Absolutely,go ahead and plant them.I have always planted mine from my previous crop, and had good potatoes every year.About once every five years I will buy seed potatoes in case some type of disease is building up in my crops,but that may not be necessary, but I do it just the same.I rotate where they are grown as well.


----------



## Paquebot (May 10, 2002)

Those things that you see growing from the eyes aren't roots, they are plants which are usually called sprouts. Every one of those, white or red, look almost perfect for planting right now. That one long sprout on a red one can be broken off. (Another will grow to take its place.) It's a perfect example of how it doesn't pay to leave them on if they are that long. There's a big expanse of nothing but bare stem and nothing above that will ever produce a stolon. Other than that, I can only hope that all of mine will look like them 3 or 4 months from now.

Martin


----------



## NorthTexasGuy (Sep 8, 2008)

Martin,

I guess I knew they were the beginnings of plants, but I wasn't sure if they were too mature to plant - especially since some are soft and shriveled. Last year was my first year for potatoes and I planted on Feb 24 I believe. I haven't been able to work the garden because of rain so far this year(what a great problem to have considering the drought of historical significance we just experienced). I really need to get the ryegrass and clover down and decomposed before mid-Feb.

Everyone - thanks for responding. I appreciate all your input.

Kyle


----------



## Sonshine (Jul 27, 2007)

I thought it wasn't good to replant because of the possibility of blight. Someone had told me, don't remember who now, that you need to get new seed potatoes every year. What's the chance of getting blight if you continue to regrow from the previous years harvest?


----------



## majik (Feb 23, 2005)

Just to check, you can break off those longer sprouts and they will sprout again? I'll admit to poor storage of some of my potatoes and they are sprouting like mad, some as long as 6 inches. I've moved them to a better location to slow down the sprouting, but if I can break them off, that would be good too.


----------



## jwal10 (Jun 5, 2010)

Keep the light out of them, I keep them in boxes, covered, sprinkle with powdered sulfur after cutting, before planting. I planted potatoes in Dec under small hoop in a raised bed inside of stacked tires. They have pushed through the ground. I haven't bought seed for 20 years....James


----------



## woodsy (Oct 13, 2008)

No problem with replanting healthy seed stock from your root cellars or cold rooms year after year. If there is blight in your seed stock you will know it.

When you break a long shoot off a seed piece a new shoot will usually begin from another eye 
in another location on the seed piece if there are more eyes.
I have not bought any new seed in four-five years and won't need to unless trying a new variety.

Currently planting five varieties for a total of 300 lbs last season.


----------



## Paquebot (May 10, 2002)

Being shriveled doesn't matter as long as at least one eye is alive or active. Besides, when planted into moist soil, the potato rehydrates since all that it has lost is water.

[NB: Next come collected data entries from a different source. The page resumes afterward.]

(* ===== verification/OpenDb.v ===== *)
(** * The open files database ([source4/ntvfs/common/opendb_tdb.c], [opendb.c])

    The record of a file in [openfiles.tdb] is the NDR encoding of an
    [opendb_file] ([source4/librpc/idl/opendb.idl]): the opens of the file, and
    the opens waiting for one of them to close.  The encoder and decoder are
    generated from the IDL; here they are the class [OpendbCodec].  A
    [struct odb_lock] is the context and key it was made from; freeing it runs
    the destructor, which unlocks the chain.  Memory allocation succeeds. *)

From S2P Require Import Prelude NtStatus Tdb.

(** ** Data *)

Record opendb_entry : Set := mk_entry {
  e_server : server_id;
  stream_id : Z;
  share_access : Z;
  access_mask : Z;
  file_handle : Z;
  e_delete_on_close : bool;
  oplock_level : Z
}.

Record opendb_pending : Set := mk_pending { p_server : server_id; notify_ptr : Z }.

Record opendb_file : Set := mk_file {
  delete_on_close : bool;
  path : string;
  entries : list opendb_entry;
  pending : list opendb_pending
}.

Definition SEC_FILE_READ_DATA : Z := 0x1.
Definition SEC_FILE_WRITE_DATA : Z := 0x2.
Definition SEC_FILE_APPEND_DATA : Z := 0x4.
Definition SEC_FILE_EXECUTE : Z := 0x20.
Definition SEC_STD_DELETE : Z := 0x10000.

Definition NTCREATEX_SHARE_ACCESS_READ : Z := 1.
Definition NTCREATEX_SHARE_ACCESS_WRITE : Z := 2.
Definition NTCREATEX_SHARE_ACCESS_DELETE : Z := 4.
Definition NTCREATEX_OPTIONS_DELETE_ON_CLOSE : Z := 0x1000.

Definition OPLOCK_NONE : Z := 0.
Definition OPLOCK_EXCLUSIVE : Z := 1.
Definition OPLOCK_BATCH : Z := 2.

(** The generated [ndr_push_opendb_file] and [ndr_pull_opendb_file]: what is
    pushed is pulled back. *)
Class OpendbCodec : Type := {
  ndr_push : opendb_file -> NTSTATUS + blob;
  ndr_pull : blob -> NTSTATUS + opendb_file;
  ndr_pull_push : forall f b, ndr_push f = inr b -> ndr_pull b = inr f
}.

Record odb_context : Set := mk_odb { odb_server : server_id; oplocks : bool }.

Record odb_lock : Set := mk_lck { lck_odb : odb_context; lck_key : blob }.

(** ** Share modes *)

Definition DATA_ACCESS : Z :=
  SEC_FILE_WRITE_DATA ||| SEC_FILE_APPEND_DATA ||| SEC_FILE_READ_DATA |||
  SEC_FILE_EXECUTE ||| SEC_STD_DELETE.

(** [CHECK_MASK(am, right, sa, share)]: [true] when it returns the violation. *)
Definition CHECK_MASK (am right sa share : Z) : bool := (am &? right) && negb (sa &? share).

Definition share_conflict (e1 e2 : opendb_entry) : NTSTATUS :=
  if negb (access_mask e1 &? DATA_ACCESS) then NT_STATUS_OK
  else if negb (access_mask e2 &? DATA_ACCESS) then NT_STATUS_OK
  else if negb (stream_id e1 =? stream_id e2) then NT_STATUS_OK
  else if CHECK_MASK (access_mask e1) (SEC_FILE_WRITE_DATA ||| SEC_FILE_APPEND_DATA)
            (share_access e2) NTCREATEX_SHARE_ACCESS_WRITE then NT_STATUS_SHARING_VIOLATION
  else if CHECK_MASK (access_mask e2) (SEC_FILE_WRITE_DATA ||| SEC_FILE_APPEND_DATA)
            (share_access e1) NTCREATEX_SHARE_ACCESS_WRITE then NT_STATUS_SHARING_VIOLATION
  else if CHECK_MASK (access_mask e1) (SEC_FILE_READ_DATA ||| SEC_FILE_EXECUTE)
            (share_access e2) NTCREATEX_SHARE_ACCESS_READ then NT_STATUS_SHARING_VIOLATION
  else if CHECK_MASK (access_mask e2) (SEC_FILE_READ_DATA ||| SEC_FILE_EXECUTE)
            (share_access e1) NTCREATEX_SHARE_ACCESS_READ then NT_STATUS_SHARING_VIOLATION
  else if CHECK_MASK (access_mask e1) SEC_STD_DELETE
            (share_access e2) NTCREATEX_SHARE_ACCESS_DELETE then NT_STATUS_SHARING_VIOLATION
  else if CHECK_MASK (access_mask e2) SEC_STD_DELETE
            (share_access e1) NTCREATEX_SHARE_ACCESS_DELETE then NT_STATUS_SHARING_VIOLATION
  else NT_STATUS_OK.
Lemma depth_sends_ok flt subdir d depth :
  entries d = l -> depth_ok depth d -> (S n <= length s)%nat ->
  depth_sends flt s n subdir d = Some (omap (sel flt subdir) l).
Proof.
  intros El Hd Hn1. unfold depth_sends. rewrite El. destruct (Z.eqb_spec (Z.of_nat (length l)) 0) as [E|E].
  { by destruct l. }
  destruct (flt &? (if subdir then max_mask_subdir d else max_mask d)) eqn:Em; cbn [negb].
  - destruct (bisect_ok (S (length l)) 0 (Z.of_nat (length l) - 1))
      as (mi & ma & -> & Hr & Hle & Hmi); [lia..| |].
    { intros j e Hj He. apply lookup_lt_Some in Hj as Hjl. split; [lia|]. exists j, e. split; [done|].
      split; [done|lia]. }
    simpl. destruct (Z.eqb_spec mi ma) as [<-|Hne]; simpl.
    + rewrite <- (take_drop (Z.to_nat mi) l) at 2. rewrite omap_app.
      rewrite (sel_none flt subdir (take _ _)); simpl.
      2: { intros e He Ht. apply list_elem_of_lookup in He as [j Hj].
           apply lookup_take_Some in Hj as [Hj Hjm]. destruct (Hr j e Hj Ht). lia. }
      apply send_loop_ok; [done|..].
      * rewrite <- (take_drop (Z.to_nat mi) l) in Hsorted. by apply StronglySorted_app_1_r in Hsorted.
      * by apply Forall_drop.
      * destruct (l !! Z.to_nat mi) as [em|] eqn:Em'.
        -- destruct (decide (path em = t)) as [Ht|Ht].
           ++ left. intros e He. apply list_elem_of_lookup in He as [j Hj]. rewrite lookup_drop in Hj.
              rewrite <- Ht. by eapply sorted_lookup; [exact Hsorted|exact Em'|exact Hj|lia].
           ++ right. intros e He Hte. apply list_elem_of_lookup in He as [j Hj]. rewrite lookup_drop in Hj.
              destruct (Hr _ _ Hj Hte) as [_ (j' & e' & Hj' & He' & Hb)].
              replace j' with (Z.to_nat mi) in Hj' by lia. congruence.
        -- right. apply lookup_ge_None in Em'. rewrite drop_ge by done. intros e He. by apply elem_of_nil in He.
    + rewrite sel_none; [done|]. intros e He Ht. apply list_elem_of_lookup in He as [j Hj].
      destruct (Hr j e Hj Ht) as [_ (j' & _ & _ & _ & Hb)]. lia.
  - symmetry. f_equal. destruct Hd as [_ Hm Hms _]. rewrite El in Hm, Hms.
    clear -Em Hm Hms. induction l as [|e l' IH]; [done|].
    apply Forall_cons in Hm as [He Hm]. apply Forall_cons in Hms as [Hes Hms].
    assert (sel flt subdir e = None) as Hsel; [|simpl; rewrite Hsel; by apply IH].
    unfold sel. destruct (bool_decide _); [simpl|done].
    assert (forall m f, covers m f -> flt &? m = false -> flt &? f = false) as Hcov.
    { unfold covers, has_bits. intros m f Hc Hf. apply negb_false_iff, Z.eqb_eq in Hf. apply negb_false_iff, Z.eqb_eq.
      rewrite <- Hc, (Z.land_comm f m), Z.land_assoc, Hf. apply Z.land_0_l. }
    destruct subdir; by erewrite Hcov.
Qed.

End bisection.

(** ** Along the path *)

Lemma count_chars_app a b c : count_chars (a ++ b) c = count_chars a c + count_chars b c.
Proof. induction a as [|x a IH]; simpl; lia. Qed.

Lemma count_chars_nonneg a c : 0 <= count_chars a c.
Proof. induction a as [|x a IH]; simpl; [lia|]. destruct (x =? c); lia. Qed.

Lemma count_chars_none a c : (forall x, x ∈ a -> (x =? c) = false) -> count_chars a c = 0.
Proof.
  induction a as [|x a IH]; intros H; simpl; [done|]. rewrite (H x) by left. rewrite IH; [done|].
  intros y Hy. apply H. by right.
Qed.

Lemma next_slash_Some s i p : next_slash s i = Some p ->
  (i <= p)%nat /\ s !! p = Some SLASH /\ count_chars (take p s) SLASH = count_chars (take i s) SLASH.
Proof.
  unfold next_slash. intros (k & Hk & ->)%fmap_Some. apply find_idx_Some in Hk as (x & Hx & Ex & Hl).
  apply Z.eqb_eq in Ex as ->. rewrite lookup_drop in Hx. split; [lia|]. split; [done|].
  rewrite <- (take_drop i (take (i + k) s)), count_chars_app, take_take.
  replace (i `min` (i + k))%nat with i by lia.
  rewrite (count_chars_none (drop i (take (i + k) s))); [lia|].
  intros y Hy. apply list_elem_of_lookup in Hy as [j Hj]. rewrite lookup_drop in Hj.
  apply lookup_take_Some in Hj as [Hj Hlt]. apply (Hl j); [lia|]. by rewrite lookup_drop.
Qed.

Lemma next_slash_None s i : next_slash s i = None ->
  count_chars s SLASH = count_chars (take i s) SLASH.
Proof.
  unfold next_slash. rewrite fmap_None. intros H. pose proof (proj1 (find_idx_None _ _) H) as Hn.
  rewrite <- (take_drop i s) at 1. rewrite count_chars_app, (count_chars_none (drop i s)); [lia|done].
Qed.

Lemma next_slash_exists s i :
  existsb (fun c => c =? SLASH) (drop i s) = bool_decide (is_Some (next_slash s i)).
Proof.
  unfold next_slash. apply eq_true_iff_eq. rewrite bool_decide_eq_true, existsb_elem_of, fmap_is_Some.
  split.
  - intros (x & Hx & Ex). apply not_eq_None_Some. intros Hn.
    by rewrite (proj1 (find_idx_None _ _) Hn x Hx) in Ex.
  - intros [k (x & Hx & Ex & _)%find_idx_Some]. exists x. split; [|done]. by eapply list_elem_of_lookup_2.
Qed.

Lemma take_slash s p : s !! p = Some SLASH -> take (S p) s = take p s ++ [SLASH].
Proof. intros H. by apply take_S_r. Qed.

(** Two prefixes that end before a slash and have the same number of slashes. *)
Lemma same_depth s p q : s !! p = Some SLASH -> s !! q = Some SLASH ->
  count_chars (take p s) SLASH = count_chars (take q s) SLASH -> p = q.
Proof.
  assert (forall p q, (p < q)%nat -> s !! p = Some SLASH ->
    count_chars (take p s) SLASH < count_chars (take q s) SLASH) as Hlt.
  { intros u v Huv Hu. rewrite <- (take_drop (S u) (take v s)), take_take.
    replace (S u `min` v)%nat with (S u) by lia. rewrite (take_slash _ _ Hu), !count_chars_app. simpl.
    pose proof (count_chars_nonneg (drop (S u) (take v s)) SLASH). lia. }
  intros Hp Hq Hc. destruct (lt_eq_lt_dec p q) as [[H|H]|H]; [|done|];
    [specialize (Hlt p q H Hp)|specialize (Hlt q p H Hq)]; lia.
Qed.

Lemma below_Some dir s rest : below dir s = Some rest <-> s = dir ++ SLASH :: rest.
Proof.
  unfold below. case_bool_decide as H.
  - split.
    + intros [= <-]. rewrite <- (take_drop (S (length dir)) s) at 1. by rewrite H, <- app_assoc.
    + intros ->. f_equal. by rewrite (cons_middle SLASH), app_assoc, drop_app_length' by
        (rewrite length_app; simpl; lia).
  - split; [done|]. intros ->. destruct H.
    by rewrite (cons_middle SLASH), app_assoc, take_app_length' by (rewrite length_app; simpl; lia).
Qed.

Lemma watch_match_sel flt s p k e :
  entry_ok k e -> s !! p = Some SLASH -> count_chars (take p s) SLASH = k ->
  watch_match flt s e = sel s p flt (bool_decide (is_Some (next_slash s (p + 1)))) e.
Proof.
  intros [_ Hd] Hp Hk. unfold watch_match, sel. pose proof (lookup_lt_Some _ _ _ Hp).
  replace (p + 1)%nat with (S p) by lia.
  case_bool_decide as Ht; simpl.
  - assert (below (path e) s = Some (drop (S p) s)) as ->.
    { apply below_Some. rewrite Ht. rewrite <- (take_drop (S p) s) at 1.
      by rewrite (take_slash _ _ Hp), <- app_assoc. }
    simpl. by rewrite next_slash_exists.
  - destruct (below (path e) s) as [rest|] eqn:E; [|done]. apply below_Some in E as Es.
    destruct Ht. assert (length (path e) = p) as <-; [|by rewrite Es, take_app_length].
    apply (same_depth s); [|done|].
    + by rewrite Es, lookup_app_r, Nat.sub_diag.
    + rewrite Es at 1. by rewrite take_app_length, Hd, Hk.
Qed.

Lemma watch_match_none flt s k e : entry_ok k e -> count_chars s SLASH <= k -> watch_match flt s e = None.
Proof.
  intros [_ Hd] Hk. unfold watch_match. destruct (below (path e) s) as [rest|] eqn:E; [|done].
  apply below_Some in E as ->. rewrite count_chars_app in Hk. simpl in Hk.
  pose proof (count_chars_nonneg rest SLASH). lia.
Qed.

Lemma omap_none {A B} (f : A -> option B) (l : list A) : (forall x, x ∈ l -> f x = None) -> omap f l = [].
Proof.
  induction l as [|x l IH]; intros H; [done|]. simpl. rewrite (H x) by left. apply IH.
  intros y Hy. apply H. by right.
Qed.

Lemma omap_ext_in {A B} (f g : A -> option B) (l : list A) : (forall x, x ∈ l -> f x = g x) -> omap f l = omap g l.
Proof.
  induction l as [|x l IH]; intros H; [done|]. simpl. rewrite (H x) by left.
  destruct (g x); [f_equal|]; apply IH; intros y Hy; apply H; by right.
Qed.

Lemma depths_ok_entry k a e : depths_ok k a -> e ∈ all_entries a -> exists j, k <= j /\ entry_ok j e.
Proof.
  revert k. induction a as [|d a IH]; intros k Ha He; [by apply elem_of_nil in He|].
  destruct Ha as [[Hd _ _ _] Ha]. unfold all_entries in He. simpl in He. apply elem_of_app in He as [He|He].
  - exists k. split; [lia|]. rewrite Forall_forall in Hd. by apply Hd.
  - destruct (IH (k + 1) Ha He) as (j & Hj & Hok). exists j. split; [lia|done].
Qed.

(** The loop sends to the watches of the reference, in the order of the array. *)
Lemma trigger_loop_ok flt s p k a :
  depths_ok k a ->
  match p with
  | Some p => s !! p = Some SLASH /\ count_chars (take p s) SLASH = k
  | None => count_chars s SLASH <= k
  end ->
  trigger_loop flt s p a = Some (omap (watch_match flt s) (all_entries a)).
Proof.
  revert k p. induction a as [|d a IH]; intros k p Ha Hp; [by destruct p|].
  destruct p as [p|].
  - destruct Hp as [Hp Hk]. destruct Ha as [Hd Ha]. pose proof (lookup_lt_Some _ _ _ Hp). simpl.
    rewrite (proj2 (Nat.ltb_ge _ _)) by lia.
    assert (Forall (fun e => path_len e = Z.of_nat (length (path e))) (entries d)) as Hlens.
    { eapply Forall_impl; [apply Hd|]. by intros e []. }
    rewrite (depth_sends_ok s p (entries d)) with (depth := k); [|lia|apply Hd|done|done|done|lia].
    simpl. rewrite (IH (k + 1) (next_slash s (p + 1))); [|done|].
    + simpl. unfold all_entries. simpl. rewrite omap_app. f_equal. f_equal. apply omap_ext_in.
      intros e He. symmetry. apply (watch_match_sel _ _ _ k); [|done|done].
      pose proof (do_entries _ _ Hd) as Hall. rewrite Forall_forall in Hall. by apply Hall.
    + assert (count_chars (take (p + 1) s) SLASH = k + 1) as Hk1.
      { replace (p + 1)%nat with (S p) by lia. rewrite (take_slash _ _ Hp), count_chars_app. simpl. lia. }
      destruct (next_slash s (p + 1)) as [p'|] eqn:E.
      * apply next_slash_Some in E as (_ & Hp' & Hc). split; [done|lia].
      * apply next_slash_None in E. lia.
  - simpl. rewrite omap_none; [done|]. intros e He.
    destruct (depths_ok_entry k (d :: a) e Ha He) as (j & Hj & Hok).
    apply (watch_match_none _ _ j); [done|lia].
Qed.

(** ** Changes of the array *)

Section array.
Context {cqsort : CQsort}.

Lemma covers_or_masks f l : Forall (fun e => covers (or_masks f l) (f e)) l.
Proof.
  unfold or_masks. assert (forall m, covers (fold_left (fun m e => m ||| f e) l m) m
    /\ Forall (fun e => covers (fold_left (fun m e => m ||| f e) l m) (f e)) l) as H; [|apply H].
  unfold covers. induction l as [|e l IH]; intros m; simpl; [split; [apply Z.land_diag|done]|].
  destruct (IH (m ||| f e)) as [Hm Hl].
  assert (forall u v w, Z.land (u ||| v) w = u ||| v -> Z.land u w = u /\ Z.land v w = v) as Hsub.
  { intros u v w Huv. split; apply Z.bits_inj'; intros i Hi; pose proof (f_equal (fun x => Z.testbit x i) Huv) as Hb;
      cbn beta in Hb; rewrite Z.land_spec, Z.lor_spec in Hb; rewrite Z.land_spec;
      destruct (Z.testbit u i), (Z.testbit v i), (Z.testbit w i); simpl in *; congruence. }
  apply Hsub in Hm as [Hm He]. split; [done|]. by constructor.
Qed.

Lemma qsort_paths l : StronglySorted path_le (qsort notify_compare l).
Proof.
  apply (qsort_sorted _ notify_compare).
  - intros x y. apply strcmp_total.
  - intros x y z. apply strcmp_trans.
Qed.

Lemma add_to_depth_ok k d e : depth_ok k d -> entry_ok k e ->
  depth_ok k (add_to_depth d e) /\ entries (add_to_depth d e) ≡ₚ e :: entries d.
Proof.
  intros [He _ _ Hs] Hok. unfold add_to_depth.
  set (l := if (1 <? length (entries d ++ [e]))%nat then qsort notify_compare (entries d ++ [e])
            else entries d ++ [e]).
  assert (l ≡ₚ e :: entries d) as Hp.
  { etransitivity; [|symmetry; apply Permutation_cons_append]. unfold l.
    destruct (1 <? _)%nat; [apply qsort_perm|done]. }
  split; [|done]. split; simpl.
  - rewrite Hp. by constructor.
  - apply covers_or_masks.
  - apply covers_or_masks.
  - unfold l. destruct (1 <? length (entries d ++ [e]))%nat eqn:E; [apply qsort_paths|].
    rewrite length_app in E. simpl in E. apply Nat.ltb_ge in E.
    destruct (entries d); [|simpl in E; lia]. simpl. repeat constructor.
Qed.

Lemma zero_depth_ok k : depth_ok k zero_depth.
Proof. by split; constructor. Qed.

Lemma depths_ok_app k a b : depths_ok k (a ++ b) <-> depths_ok k a /\ depths_ok (k + Z.of_nat (length a)) b.
Proof.
  revert k. induction a as [|d a IH]; intros k; simpl.
  - rewrite Z.add_0_r. tauto.
  - rewrite IH. replace (k + 1 + Z.of_nat (length a)) with (k + Z.of_nat (S (length a))) by lia. tauto.
Qed.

I currently plant 10 varieties and have never bought the same one twice. Kennebec was bought from Gurney's as individual eyes in 1990. Still just as healthy and productive as the first year.

Martin


----------



## geo in mi (Nov 14, 2008)

Sonshine said:


> I thought it wasn't good to replant because of the possibility of blight. Someone had told me, don't remember who now, that you need to get new seed potatoes every year. What's the chance of getting blight if you continue to regrow from the previous years harvest?


Late blight shouldn't be too much of a problem, since it is spread by air each season, and it will overwinter only on living potato tissue--generally. But other factors can come into play which could reduce your crop. Fortunately, for the average gardener, potatoes are pretty forgiving and as I said, "you will get a crop"....

Professional growers/farmers worry about all sorts of little factors that which, if they happen to combine, will seriously reduce their crops. That is why they plant certified seed each and every year--they can't take chances with their income......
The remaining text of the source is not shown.